This week’s AEW Dynamite was more noteworthy than most, with multiple surprise returns, excellent matches, and shocking angles. Here, I break down what worked and what didn’t.
Anything can happen on Dynamite
I enjoy promotions like New Japan because I can count on their great matches with storytelling that’s easy to understand. American promotions are different because they have to draw ratings week after week. As such, companies in the US tend to rely on surprises or hotshot booking to account for their weekly television audience.
With both AEW and WWE, I get a feeling that anything can happen when I watch either show. With WWE, that’s a bad thing, because I’m completely indifferent to whatever happens. I have no faith that it’ll be good, so even if I’m “shocked” by something like the Hurt Business breaking up, I won’t care, because that’s a bad booking choice.
AEW does the opposite. I had no idea that Kris Statlander or Trent would make their returns tonight. I had no idea QT Marshall and the Nightmare Factory would turn on the Rhodes brothers. AEW provided a vague conceptualization of what “Arcade Anarchy” would entail, but it ended up being so much more than that. When a weekly wrestling show surprises me, a jaded fan, it ends up as must-see television.
The Inner Circle is back
It was great to see Chris Jericho and company return in an excellent segment that the Inner Circle beat the daylights out of their new rivals, the Pinnacle. Jericho’s voice is so synonymous with Dynamite at this point that his absence loomed large, even after just two weeks. I can’t wait to see how these two titanic stables will try to one-up each other in the coming weeks.
The segment itself was awesome. It felt a lot more feasible than so many of AEW’s cut-and-paste backstage brawls. Each Inner Circle member was matched up with their Pinnacle equivalent and emphatically laid each one of them out, with Jericho giving MJF an actual swirlie on national television to top it all off.
QT Marshall’s new stable
I’m dubious about a QT Marshall-led stable working as a ratings draw, but I couldn’t help but get a little excited at this angle as it was presented tonight. I love that finally a talent from Dark other than Powerhouse Hobbs or Red Velvet got a chance to appear.
The turn was well-done, with Dustin bleeding as usual and Cody selling like his arm was legitimately destroyed. Nick Comoroto comes across as a bad dude, Solow is a great in-ring talent, and Ogogo adds some unique legitimacy to AEW’s pro wrestling fantasy.
But the best part is the continued elevation of Lee Johnson, of whom there may be no bigger fan than I. The fact that he’s paired with the Rhodes’ shows how high the company is on him—as they should be.
No follow-up on storylines
It’s ridiculous that Thunder Rosa just wrestled (and won!) perhaps the greatest women’s match in American history but has yet to speak on AEW television since. What’s the point of giving her that massive victory if there’s no follow-up plan?

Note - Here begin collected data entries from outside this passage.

(** ** Further properties of [main] and the projectors *)

(** X1: where the output path is missing or a directory, nothing but
    directories lies on the way to it and none of the three table paths is
    a directory: for a non-empty object whose [nodes] is a list of objects
    and whose [edges] is a list of channels with object-or-falsy policies
    (either key may be absent), [main] returns normally and the three
    tables hold, at three different paths under the output directory, what
    the three projectors write; the progress lines come in the order load,
    nodes, channels, edges, success.  (With a regular file at the output
    path or above it, or a directory at a table path, [open] raises
    instead.) *)
Theorem main_converts_document (a : args) (w : world) (d : pydict)
    (ns cs : list pydict) :
  output a <> "" ->
  w_fs w !! output a = None \/ w_fs w !! output a = Some Dir ->
  no_file_above (w_fs w) (output a) ->
  (forall t, t ∈ table_paths a -> w_fs w !! t <> Some Dir) ->
  w_fs w !! json_file a = Some (JsonFile (PDict d)) ->
  d <> [] ->
  dict_get d "nodes" (PList []) = PList (PDict <$> ns) ->
  dict_get d "edges" (PList []) = PList (PDict <$> cs) ->
  forallb channel_ok cs = true ->
  let nodes_output := path_join (output a) "nodes_ln.csv" in
  let channels_output := path_join (output a) "channels_ln.csv" in
  let edges_output := path_join (output a) "edges_ln.csv" in
  fst (main a w) = Ret tt
  /\ csv_at (snd (main a w)) nodes_output = Some (nodes_header :: (node_row <$> ns))
  /\ csv_at (snd (main a w)) channels_output
     = Some (channels_header :: (channel_row <$> cs))
  /\ csv_at (snd (main a w)) edges_output
     = Some (edges_header :: concat ((fun c => fst (edge_effect (PDict c))) <$> cs))
  /\ w_log (snd (main a w))
     = w_log (prepared a w)
       ++ [EvOpenRead (json_file a);
           EvPrint ("読み込み完了: " +:+ str_nat (length ns) +:+ " nodes, "
                    +:+ str_nat (length cs) +:+ " edges");
           EvOpenWrite nodes_output;
           EvPrint ("Generated " +:+ nodes_output +:+ " with "
                    +:+ str_nat (length ns) +:+ " nodes");
           EvOpenWrite channels_output;
           EvPrint ("Generated " +:+ channels_output +:+ " with "
                    +:+ str_nat (length cs) +:+ " channels");
           EvOpenWrite edges_output;
           EvPrint ("Generated " +:+ edges_output +:+ " with "
                    +:+ str_nat (length cs * 2) +:+ " edge policies");
           EvPrint "All CSV files generated successfully!"].
Proof.
  intros Hout _ _ _ Hdoc Hd Hnodes Hedges Hok nodes_output channels_output edges_output.
  rewrite (main_converts a w d ns cs) by done. cbn [fst snd w_log].
  assert (nodes_output <> channels_output) as Hnc by (by intros ?%path_join_inj).
  assert (nodes_output <> edges_output) as Hne by (by intros ?%path_join_inj).
  assert (channels_output <> edges_output) as Hce by (by intros ?%path_join_inj).
  unfold csv_at; cbn [w_fs]. fold nodes_output channels_output edges_output.
  repeat split.
  - by rewrite !lookup_insert_ne, lookup_insert_eq by done.
  - by rewrite lookup_insert_ne, lookup_insert_eq by done.
  - by rewrite lookup_insert_eq.
Qed.

(** X2: under the conditions of X1 on the output path and the table paths,
    a second run on the outcome of a successful run leaves every file as
    the first run left it, provided the input file is not one of the three
    tables: the tables are overwritten with the same rows, not appended to,
    and the output directory is reused. *)
Theorem rerun_leaves_files_unchanged (a : args) (w : world) (d : pydict)
    (ns cs : list pydict) :
  output a <> "" ->
  w_fs w !! output a = None \/ w_fs w !! output a = Some Dir ->
  no_file_above (w_fs w) (output a) ->
  (forall t, t ∈ table_paths a -> w_fs w !! t <> Some Dir) ->
  w_fs w !! json_file a = Some (JsonFile (PDict d)) ->
  d <> [] ->
  dict_get d "nodes" (PList []) = PList (PDict <$> ns) ->
  dict_get d "edges" (PList []) = PList (PDict <$> cs) ->
  forallb channel_ok cs = true ->
  json_file a ∉ table_paths a ->
  fst (main a (snd (main a w))) = Ret tt
  /\ w_fs (snd (main a (snd (main a w)))) = w_fs (snd (main a w)).
Proof.
  intros Hout _ _ _ Hdoc Hd Hnodes Hedges Hok Hin.
  rewrite (main_converts a w d ns cs) by done. cbn [snd].
  set (w1 := World _ _).
  assert (forall q, q ∉ table_paths a -> w_fs w1 !! q = w_fs (prepared a w) !! q) as Hframe.
  { intros q Hq. unfold w1; cbn [w_fs].
    rewrite !lookup_insert_ne; [done|intros <-; apply Hq..].
    - apply table_paths_nodes.
    - apply table_paths_channels.
    - apply table_paths_edges. }
  assert (prepared a w1 = w1) as Hprep.
  { apply prepared_existing. rewrite Hframe by apply output_not_table_path.
    by apply prepared_output_exists. }
  assert (w_fs w1 !! json_file a = Some (JsonFile (PDict d))) as Hdoc1.
  { rewrite Hframe by done. by apply prepared_lookup_some. }
  rewrite (main_converts a w1 d ns cs) by done. cbn [fst snd w_fs].
  split; [reflexivity|]. rewrite Hprep. unfold w1; cbn [w_fs].
  apply map_eq. intros q. rewrite !lookup_insert. by repeat case_decide.
Qed.

Lemma prefix_refl s : String.prefix s s = true.
Proof.
  induction s as [|c s IH]; simpl; [done|]. by destruct (ascii_dec c c).
Qed.

(** X3: whatever the arguments, the world and the outcome, [main] changes no
    path other than the three tables and the output directory; the paths
    that the output path begins with, among them the directories above it
    that [os.makedirs] may create, are left out of the statement. *)
Theorem main_leaves_other_paths_alone (a : args) (w : world) :
  forall q, String.prefix q (output a) = false -> q ∉ table_paths a ->
    w_fs (snd (main a w)) !! q = w_fs w !! q.
Proof.
  intros q Hq Hq'. apply (confined_main a w). intros [->|?]; [|done].
  by rewrite prefix_refl in Hq.
Qed.

(** X4: whatever the arguments, the world and the outcome, the effects of
    [main] are lines printed, the creation of the output directory, the
    opening of the input file for reading and the opening of the three
    tables for writing. *)
Theorem main_effects_are_its_own (a : args) (w : world) :
  exists evs,
    w_log (snd (main a w)) = w_log w ++ evs
    /\ Forall (fun e =>
                 match e with
                 | EvPrint _ => True
                 | EvMakedirs q => q = output a
                 | EvOpenRead q => q = json_file a
                 | EvOpenWrite q =>
                     q ∈ [path_join (output a) "nodes_ln.csv";
                          path_join (output a) "channels_ln.csv";
                          path_join (output a) "edges_ln.csv"]
                 end) evs.
Proof.
  destruct (confined_main a w) as [(evs & Hlog & Hevs) _].
  exists evs. split; [done|]. eapply Forall_impl; [exact Hevs|].
  by intros [].
Qed.

(** X5: when the output path already exists, [main] creates no directory:
    it goes straight to opening the input file, and the node at the output
    path stays what it was. *)
Theorem existing_output_directory_is_reused (a : args) (w : world) :
  output a <> "" ->
  is_Some (w_fs w !! output a) ->
  (exists evs,
     w_log (snd (main a w)) = w_log w ++ EvOpenRead (json_file a) :: evs
     /\ Forall (fun e => forall q, e <> EvMakedirs q) evs)
  /\ w_fs (snd (main a w)) !! output a = w_fs w !! output a.
Proof.
  intros Hout Hex.
  destruct (main_after_preparing a w Hout) as [(evs & Hlog & Hevs) Hfs].
  destruct (main_opens_after_preparing a w Hout) as [evs' Hlog'].
  rewrite (prepared_existing a w Hex) in *. split.
  - exists evs'. split; [done|].
    rewrite Hlog in Hlog'. apply app_inv_head in Hlog'. subst evs.
    apply Forall_cons in Hevs as [_ Hevs].
    eapply Forall_impl; [exact Hevs|]. by intros [] He q.
  - apply Hfs, output_not_table_path.
Qed.

(** X6: whatever the data and the outcome, a projector prints lines and
    opens its own output file for writing, nothing else, and changes no
    path but that file. *)
Theorem projectors_touch_only_their_file (v : pyval) (p : string) (w : world) :
  let own e := match e with EvPrint _ => True | EvOpenWrite q => q = p | _ => False end in
  ((exists evs,
      w_log (snd (generate_nodes_csv v p w)) = w_log w ++ evs /\ Forall own evs)
   /\ forall q, q <> p -> w_fs (snd (generate_nodes_csv v p w)) !! q = w_fs w !! q)
  /\ ((exists evs,
         w_log (snd (generate_channels_csv v p w)) = w_log w ++ evs /\ Forall own evs)
      /\ forall q, q <> p -> w_fs (snd (generate_channels_csv v p w)) !! q = w_fs w !! q)
  /\ ((exists evs,
         w_log (snd (generate_edges_csv v p w)) = w_log w ++ evs /\ Forall own evs)
      /\ forall q, q <> p -> w_fs (snd (generate_edges_csv v p w)) !! q = w_fs w !! q).
Proof.
  intros own.
  assert (forall (m : M unit), confined (projector_event p) (eq p) m ->
            (exists evs, w_log (snd (m w)) = w_log w ++ evs /\ Forall own evs)
            /\ forall q, q <> p -> w_fs (snd (m w)) !! q = w_fs w !! q) as H.
  { intros m Hm. destruct (Hm w) as [Hlog Hfs]. split; [exact Hlog|].
    intros q Hq. apply Hfs. by intros <-. }
  split; [|split]; apply H.
  - apply confined_generate_nodes_csv.
  - apply confined_generate_channels_csv.
  - apply confined_generate_edges_csv.
Qed.

Lemma then_effect_nil s : then_effect ([], None) s = s.
Proof. by destruct s. Qed.

Lemma then_effect_assoc s1 s2 s3 :
  then_effect (then_effect s1 s2) s3 = then_effect s1 (then_effect s2 s3).
Proof.
  destruct s1 as [rs1 [e1|]], s2 as [rs2 [e2|]]; simpl; try reflexivity.
  by rewrite app_assoc.
Qed.

Lemma loop_effect_app step l1 l2 :
  loop_effect step (l1 ++ l2) = then_effect (loop_effect step l1) (loop_effect step l2).
Proof.
  induction l1 as [|x l1 IH].
  - by rewrite then_effect_nil.
  - cbn [app loop_effect]. by rewrite IH, then_effect_assoc.
Qed.

(** A loop stops at the first item whose body raises; the rows written so
    far stay. *)
Lemma loop_effect_stops step (f : pydict -> table) (ds : list pydict) x rest rs e :
  (forall d, d ∈ ds -> step (PDict d) = (f d, None)) ->
  step x = (rs, Some e) ->
  loop_effect step ((PDict <$> ds) ++ x :: rest) = (concat (f <$> ds) ++ rs, Some e).
Proof.
  intros Hds Hx. rewrite loop_effect_app, (loop_effect_dicts step f ds Hds).
  simpl. by rewrite Hx.
Qed.

Lemma node_effect_non_object x :
  is_dict x = false -> node_effect x = ([], Some (AttributeError x)).
Proof. by destruct x. Qed.

Lemma channel_effect_non_object x :
  is_dict x = false -> channel_effect x = ([], Some (AttributeError x)).
Proof. by destruct x. Qed.

Lemma policy_effect_bad a b c d e policy :
  policy_ok policy = false ->
  policy_effect a b c d e policy = ([], Some (AttributeError policy)).
Proof.
  unfold policy_effect, policy_ok.
  destruct policy; try done; intros ->%negb_false_iff; done.
Qed.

And why is Britt Baker still calling her out even though that feud is ostensibly over?
This type of thing happens all the time on AEW. Matt Hardy cut a promo talking about how starting April 1, he’s able to make all of his money back, so the only payoff of his Big Money gimmick against Hangman Page was a 30-second skit about a lawnmower?
Speaking of Page, where was he this week? Or Lance Archer? And why hasn’t there been any mention of Shaquille O’Neal’s disappearance? Or about Fénix and PAC, who are still the top contenders to the tag titles despite winning contendership last month?
Dynamite doesn’t need to devote a segment to every storyline in the company each week, but considering they did such a great job with video packages last week on the live show, I have no idea why they couldn’t do it this week as well.
I thought this was a really good Dynamite show overall, and nothing stood out as particularly bad, but rounding out storytelling beats like this could improve the show from being “really good” to “great” each week.